I am working on a problem where multiple workers send CUDA tensors to a shared queue that is read by the main process. While the code works great with CPU tensors (i.e. the tensors sent by the workers are retrieved correctly by the main process), I am finding that when the workers send CUDA tensors through the shared queue, the tensor values read by the main process are often garbage values.
Related discussion: Invalid device pointer using multiprocessing with CUDA.
e.g. the following minimal code reproduces this issue.

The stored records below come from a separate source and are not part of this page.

(** The advertised manager is read outside of the [try]. *)
Definition judgeOffer (trusted : list string) (manager : string) (candidate : jsval)
    : result OfferSelection :=
  match assertErc7710Offer candidate with
  | Throw e => Ok (NoOffer SELLER_OFFER_INVALID (errorMessage url_origin e))
  | Ok accepted =>
      let extra := prop accepted "extra" in
      if negb (overlap trusted (elements_of (or_empty (prop extra "facilitatorAddresses")))) then
        Ok (NoOffer FACILITATOR_UNTRUSTED "seller and trusted facilitator signer lists do not overlap")
      else match prop extra "delegationManager" with
           | JUndefined => Ok (Accepted accepted)
           | advertised =>
               let? a := checked_getAddress advertised in
               if negb (String.eqb a (getAddress manager)) then
                 Ok (NoOffer MANAGER_MISMATCH
                       "seller advertises a different DelegationManager than the verified deployment")
               else Ok (Accepted accepted)
           end
  end.

Fixpoint select_from (trusted : list string) (manager : string) (onRail : option OfferSelection)
    (l : list jsval) : result (jsval + option OfferSelection) :=
  match l with
  | [] => Ok (inr onRail)
  | candidate :: l' =>
      let? verdict := judgeOffer trusted manager candidate in
      match verdict with
      | Accepted a => Ok (inl a)
      | NoOffer _ _ =>
          let onRail := match onRail with
                        | Some _ => onRail
                        | None => if isExactErc7710OnGiwa candidate then Some verdict else None
                        end in
          select_from trusted manager onRail l'
      end
  end.
Definition selectOffer (trusted : list string) (manager : string) (accepts : jsval)
    : result OfferSelection :=
  match accepts with
  | JArr ((_ :: _) as l) =>
      let? s := select_from trusted manager None l in
      Ok (match s with
          | inl a => Accepted a
          | inr (Some v) => v
          | inr None => NoOffer SELLER_OFFER_INVALID
                          ("no exact ERC-7710 offer on GIWA among " ++ show_Z (Z.of_nat (length l)) ++ " accepts")
          end)
  | _ => Ok (NoOffer SELLER_OFFER_INVALID "402 body has no accepts")
  end.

It works fine for CPU tensors, but repeatedly reads only the last few tensors that were sent for CUDA.
import torch
import torch.multiprocessing as mp
DEVICE = "cuda"
N = 10
done = mp.Event()
def proc(queue):
t = torch.tensor(0., device=DEVICE)
n = 0
while n < N:
t = t+1
print("sent:", t)
queue.put(t)
n += 1
done.wait()
if __name__ == "__main__":
ctx = mp.get_context("spawn")
queue = ctx.Queue()
p = ctx.Process(target=proc, args=(queue,))
p.daemon = True
p.start()
for _ in range(N):
print("recv:", queue.get())
done.set()
which prints out:
$ python examples/ex2.py
sent: tensor(1., device='cuda:0')
sent: tensor(2., device='cuda:0')
sent: tensor(3., device='cuda:0')
sent: tensor(4., device='cuda:0')
sent: tensor(5., device='cuda:0')
sent: tensor(6., device='cuda:0')
sent: tensor(7., device='cuda:0')
sent: tensor(8., device='cuda:0')
sent: tensor(9., device='cuda:0')
sent: tensor(10., device='cuda:0')
recv: tensor(9., device='cuda:0')
recv: tensor(10., device='cuda:0')
recv: tensor(9., device='cuda:0')
recv: tensor(10., device='cuda:0')
recv: tensor(9., device='cuda:0')
recv: tensor(10., device='cuda:0')
recv: tensor(9., device='cuda:0')
recv: tensor(10., device='cuda:0')
recv: tensor(9., device='cuda:0')
recv: tensor(10., device='cuda:0')
Based on the discussion in Invalid device pointer using multiprocessing with CUDA and @colesbury’s suggestion in Using torch.Tensor over multiprocessing.Queue + Process fails, I suspected that the issue is that we need to hold the reference to the CUDA tensor in the worker process until it is read by the main process. To test this, I appended the tensors to a temporary list in the worker and then it worked fine!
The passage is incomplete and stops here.